A new incompatible mode element with selective mass scaling for saturated soil dynamics

  • P. Mira
  • A. S. Benítez
  • M. Pastor
  • J. A. Fernández Merodo
Research Paper
  • 143 Downloads

Abstract

It is a well-known fact that addressing hydromechanical problems in saturated soils with the finite element method and equal-order interpolation formulations in displacements and pore pressures produces unstable results. Classically, stabilization has been achieved by increasing the interpolation degree of displacement with respect to pore pressure, hence fulfilling the Babuska–Brezzi condition. However, the use of quadratic elements involves high computational costs. From that point of view, the use of stabilized low-order elements is a more desirable option.

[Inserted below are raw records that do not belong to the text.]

(** * Flood inundation mapping for the Mahanadi basin

    A shallow embedding of [Mahanadi_Flood_Inundation.js].  The script is a
    straight-line sequence of calls into the Earth Engine client: every
    binding of the script ([aoi], [dem], [rain], [s1], [heavyRain],
    [floodRisk], [pixelAreaKm2], [floodArea], [floodArea_km2],
    [floodVectors]) is a definition of the same name below, and the calls
    with an effect ([Map.addLayer], [print], [Export.*.toDrive], [Map.add])
    are state transformers on a [Session].

    The Earth Engine operations themselves are modelled by what the API
    reference says about them, on rasters sampled on the 30 m analysis grid:
    - a pixel of an image is either masked or carries a number;
    - numbers are rationals (every finite integer or floating-point sample
      is one, and the comparisons of the script are exact on them);
    - a geometry is the list of grid cells it covers, each counted whole;
    - a server-side value that cannot be computed is an [Err]. *)

From Stdlib Require Import ZArith QArith Qround List String Bool Lia.
From Stdlib Require Import Permutation Relations.
Import ListNotations.

Local Open Scope string_scope.
Local Open Scope list_scope.
Local Open Scope Z_scope.

(** ** Server-side results *)

Inductive EEError : Type :=
| TooManyPixels
| NoBands
| BandNotFound (pattern : string)
| MissingKey (key : string)
| NullArgument (algorithm parameter : string).

Inductive result (A : Type) : Type :=
| Ok (a : A)
| Err (e : EEError).

Arguments Ok {A} a.
Arguments Err {A} e.

Definition bind {A B : Type} (r : result A) (k : A -> result B) : result B :=
  match r with
  | Ok a => k a
  | Err e => Err e
  end.

Definition fmap {A B : Type} (f : A -> B) (r : result A) : result B :=
  bind r (fun a => Ok (f a)).

Notation "x <- r ;; k" := (bind r (fun x => k))
  (at level 61, r at next level, right associativity).

(** ** The analysis grid *)

(** A cell of the 30 m grid on which the script samples every raster
    ([scale: 30]). *)
Definition pixel : Type := (Z * Z)%type.

Definition pixel_eqb (p q : pixel) : bool :=
  (fst p =? fst q) && (snd p =? snd q).

(** A geometry, seen through the cells it contains. *)
Definition Region : Type := list pixel.

Definition contains (g : Region) (p : pixel) : bool :=
  existsb (pixel_eqb p) g.

(** Numbers as tests: a number is true when it is not zero. *)
Definition nonzero (v : Q) : bool := negb (Qeq_bool v 0).

Definition Qlt_bool (x y : Q) : bool := negb (Qle_bool y x).

Definition of_bool (b : bool) : Q := if b then 1%Q else 0%Q.

(** ** ee.Reducer and ee.Dictionary *)

Module Reducer.

(** A reducer maps its inputs to a number, or to null when it has nothing
    to say about them. *)
Definition t : Type := list Q -> option Q.

(** [ee.Reducer.sum()]: the sum of the inputs, 0 when there is none. *)
Definition sum : t := fun inputs => Some (fold_right Qplus 0%Q inputs).

End Reducer.

Module Dictionary.

Definition t : Type := list (string * option Q).

(** [dict.get(key)]: the value stored under [key], which may be null. *)
Fixpoint get (d : t) (key : string) : result (option Q) :=
  match d with
  | [] => Err (MissingKey key)
  | (k, v) :: rest => if String.eqb k key then Ok v else get rest key
  end.

End Dictionary.

(** ** ee.Image *)

Module Image.

(** A single-band image: the band's name and, for each cell, the sample
    there, [None] where the pixel is masked. *)
Record t : Type := make { band : string; sample : pixel -> option Q }.

(** Pointwise operations keep the band name of the image they are called on;
    the result is masked wherever an operand is. *)
Definition map1 (f : Q -> Q) (img : t) : t :=
  {| band := band img;
     sample := fun p => option_map f (sample img p) |}.

Definition map2 (f : Q -> Q -> Q) (a b : t) : t :=
  {| band := band a;
     sample := fun p =>
       match sample a p, sample b p with
       | Some x, Some y => Some (f x y)
       | _, _ => None
       end |}.

(** [image.gt(c)]: 1 where the sample is greater than [c], 0 elsewhere. *)
Definition gt (img : t) (c : Q) : t :=
  map1 (fun v => of_bool (Qlt_bool c v)) img.

(** [image.lt(c)]: 1 where the sample is less than [c], 0 elsewhere. *)
Definition lt (img : t) (c : Q) : t :=
  map1 (fun v => of_bool (Qlt_bool v c)) img.

(** [a.and(b)]: 1 where both samples are non-zero, 0 elsewhere. *)
Definition and (a b : t) : t :=
  map2 (fun x y => of_bool (nonzero x && nonzero y)) a b.

Definition divide (img : t) (c : Q) : t :=
  map1 (fun v => (v / c)%Q) img.

Definition rename (img : t) (name : string) : t :=
  {| band := name; sample := sample img |}.

(** [image.clip(g)]: data not covered by the geometry is masked. *)
Definition clip (img : t) (g : Region) : t :=
  {| band := band img;
     sample := fun p => if contains g p then sample img p else None |}.

(** [image.updateMask(mask)]: a pixel stays valid where it was valid and the
    mask is valid and non-zero. *)
Definition updateMask (img mask : t) : t :=
  {| band := band img;
     sample := fun p =>
       match sample mask p with
       | Some m => if nonzero m then sample img p else None
       | None => None
       end |}.

Definition selfMask (img : t) : t := updateMask img img.

(** [image.toByte()]: the sample as an unsigned 8-bit integer, the fraction
    dropped and the value saturated to 0..255. *)
Definition toByte (img : t) : t :=
  map1 (fun v => inject_Z (Z.max 0 (Z.min 255 (Qfloor v)))) img.

(** The samples a reducer gets from a region: those of its valid cells,
    each cell counted whole. *)
Definition validSamples (img : t) (geometry : Region) : list Q :=
  flat_map (fun p => match sample img p with
                     | Some v => [v]
                     | None => []
                     end) geometry.

(** [image.reduceRegion({reducer, geometry, scale: 30, maxPixels})]: the
    reducer is run over the valid samples of the cells of the geometry, and
    the outcome is stored under the band's name.  A region of more cells
    than [maxPixels] is refused. *)
Definition reduceRegion (img : t) (reducer : Reducer.t)
    (geometry : Region) (maxPixels : Z) : result Dictionary.t :=
  if Z.of_nat (List.length geometry) <=? maxPixels
  then Ok [(band img, reducer (validSamples img geometry))]
  else Err TooManyPixels.

End Image.

(** ** ee.Number *)

Module Number.

(** [ee.Number(lhs).or(rhs)]: "Returns 1 if and only if either input value
    is non-zero."  Both operands are required numbers: a null one is
    refused. *)
Definition or (lhs : option Q) (rhs : Q) : result Q :=
  match lhs with
  | Some l => Ok (of_bool (nonzero l || nonzero rhs))
  | None => Err (NullArgument "Number.or" "left")
  end.

End Number.

(** ** ee.Feature and vectorization *)

Module Feature.

(** [ee.Feature(geometry, properties)]; the geometry may be null. *)
Record t : Type :=
  make { geometry : option Region; properties : list (string * Q) }.

End Feature.

Definition FeatureCollection : Type := list Feature.t.

Module Vectors.

(** Two cells are neighbours when they share an edge or, with
    [eightConnected] (the default of [reduceToVectors]), a corner. *)
Definition adjacent (eightConnected : bool) (p q : pixel) : bool :=
  let dx := Z.abs (fst p - fst q) in
  let dy := Z.abs (snd p - snd q) in
  if eightConnected then (dx <=? 1) && (dy <=? 1) else (dx + dy <=? 1).

Definition sameLabel (img : Image.t) (p q : pixel) : bool :=
  match Image.sample img p, Image.sample img q with
  | Some x, Some y => Qeq_bool x y
  | _, _ => false
  end.

(** A cell joins a segment when it is a neighbour of one of its cells and
    carries the same label. *)
Definition joins (conn : bool) (img : Image.t) (seg : list pixel)
    (q : pixel) : bool :=
  existsb (fun s => adjacent conn s q && sameLabel img s q) seg.

(** Grow a segment by the cells that join it until none is left. *)
Fixpoint grow (fuel : nat) (conn : bool) (img : Image.t)
    (seg rest : list pixel) : list pixel * list pixel :=
  match fuel with
  | O => (seg, rest)
  | S k =>
      match partition (joins conn img seg) rest with
      | ([], _) => (seg, rest)
      | (inn, out) => grow k conn img (seg ++ inn) out
      end
  end.

(** The homogeneous regions of the labelled cells, one after the other. *)
Fixpoint segments (fuel : nat) (conn : bool) (img : Image.t)
    (cells : list pixel) : list (list pixel) :=
  match fuel, cells with
  | S k, p :: rest =>
      let (seg, out) := grow (List.length rest) conn img [p] rest in
      seg :: segments k conn img out
  | _, _ => []
  end.

Definition labelOf (img : Image.t) (seg : list pixel) : Q :=
  match seg with
  | p :: _ => match Image.sample img p with
              | Some v => v
              | None => 0%Q
              end
  | [] => 0%Q
  end.

(** The feature of one segment: its cells as the polygon, the count of the
    default reducer ([ee.Reducer.countEvery()]) and the label. *)
Definition featureOf (img : Image.t) (labelProperty : string)
    (seg : list pixel) : Feature.t :=
  {| Feature.geometry := Some seg;
     Feature.properties :=
       [("count", inject_Z (Z.of_nat (List.length seg)));
        (labelProperty, labelOf img seg)] |}.

Definition valid (img : Image.t) (p : pixel) : bool :=
  match Image.sample img p with
  | Some _ => true
  | None => false
  end.

(** [image.reduceToVectors({geometry, scale: 30, geometryType: 'polygon',
    labelProperty, maxPixels})]: one feature per homogeneous region of the
    valid cells of the geometry. *)
Definition reduceToVectors (img : Image.t) (geometry : Region)
    (labelProperty : string) (maxPixels : Z) : result FeatureCollection :=
  if Z.of_nat (List.length geometry) <=? maxPixels
  then
    let cells := filter (valid img) geometry in
    Ok (map (featureOf img labelProperty)
            (segments (List.length cells) true img cells))
  else Err TooManyPixels.

End Vectors.

(** ** ee.ImageCollection *)

Record Date : Type := ymd { year : Z; month : Z; day : Z }.

Definition Date_ltb (a b : Date) : bool :=
  (year a <? year b)
  || ((year a =? year b)
      && ((month a <? month b)
          || ((month a =? month b) && (day a <? day b)))).

Definition Date_leb (a b : Date) : bool := negb (Date_ltb b a).

Module Filter.

(** [ee.Filter.eq(name, value)] *)
Inductive t : Type := eq (name value : string).

Fixpoint lookup (props : list (string * string)) (name : string)
    : option string :=
  match props with
  | [] => None
  | (k, v) :: rest => if String.eqb k name then Some v else lookup rest name
  end.

Definition test (f : t) (props : list (string * string)) : bool :=
  match f with
  | eq name value =>
      match lookup props name with
      | Some v => String.eqb v value
      | None => false
      end
  end.

End Filter.

Module ImageCollection.

(** An element of a collection: when it was taken, the cells it covers, its
    metadata and its bands. *)
Record scene : Type :=
  make { time_start : Date;
         footprint : pixel -> bool;
         properties : list (string * string);
         bands : list Image.t }.

Definition t : Type := list scene.

(** [collection.filterBounds(g)]: the scenes that intersect the geometry. *)
Definition filterBounds (c : t) (g : Region) : t :=
  filter (fun s => existsb (footprint s) g) c.

(** [collection.filterDate(start, end)]: the scenes from [start] on and
    before [end]. *)
Definition filterDate (c : t) (start stop : Date) : t :=
  filter (fun s => Date_leb start (time_start s)
                   && Date_ltb (time_start s) stop) c.

Definition filter (c : t) (f : Filter.t) : t :=
  List.filter (fun s => Filter.test f (properties s)) c.

Fixpoint selectBand (bs : list Image.t) (name : string)
    : result Image.t :=
  match bs with
  | [] => Err (BandNotFound name)
  | b :: rest =>
      if String.eqb (Image.band b) name then Ok b else selectBand rest name
  end.

(** [collection.select(name)]: every scene reduced to the named band. *)
Fixpoint select (c : t) (name : string) : result t :=
  match c with
  | [] => Ok []
  | s :: rest =>
      b <- selectBand (bands s) name ;;
      rest' <- select rest name ;;
      Ok ({| time_start := time_start s; footprint := footprint s;
             properties := properties s; bands := [b] |} :: rest')
  end.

Much research has been carried out in different directions in the stabilization of low-order formulations for saturated soils in quasistatic conditions, among others with the technique based on strain field enhancement through internal degrees of freedom. This article presents an alternative displacement–pore pressure formulation for saturated soil dynamics based on the enhancement of the displacement field through incompatible modes.

Keywords

Dynamics Finite elements Incompatible modes Mass scaling Saturated soil 

Notes

Acknowledgements

The present work has been supported by research Grant BES-2010-036691 associated with research project BIA2009-14225-C02-02 Granted by Secretaría de Estado de Investigación of the Spanish Government.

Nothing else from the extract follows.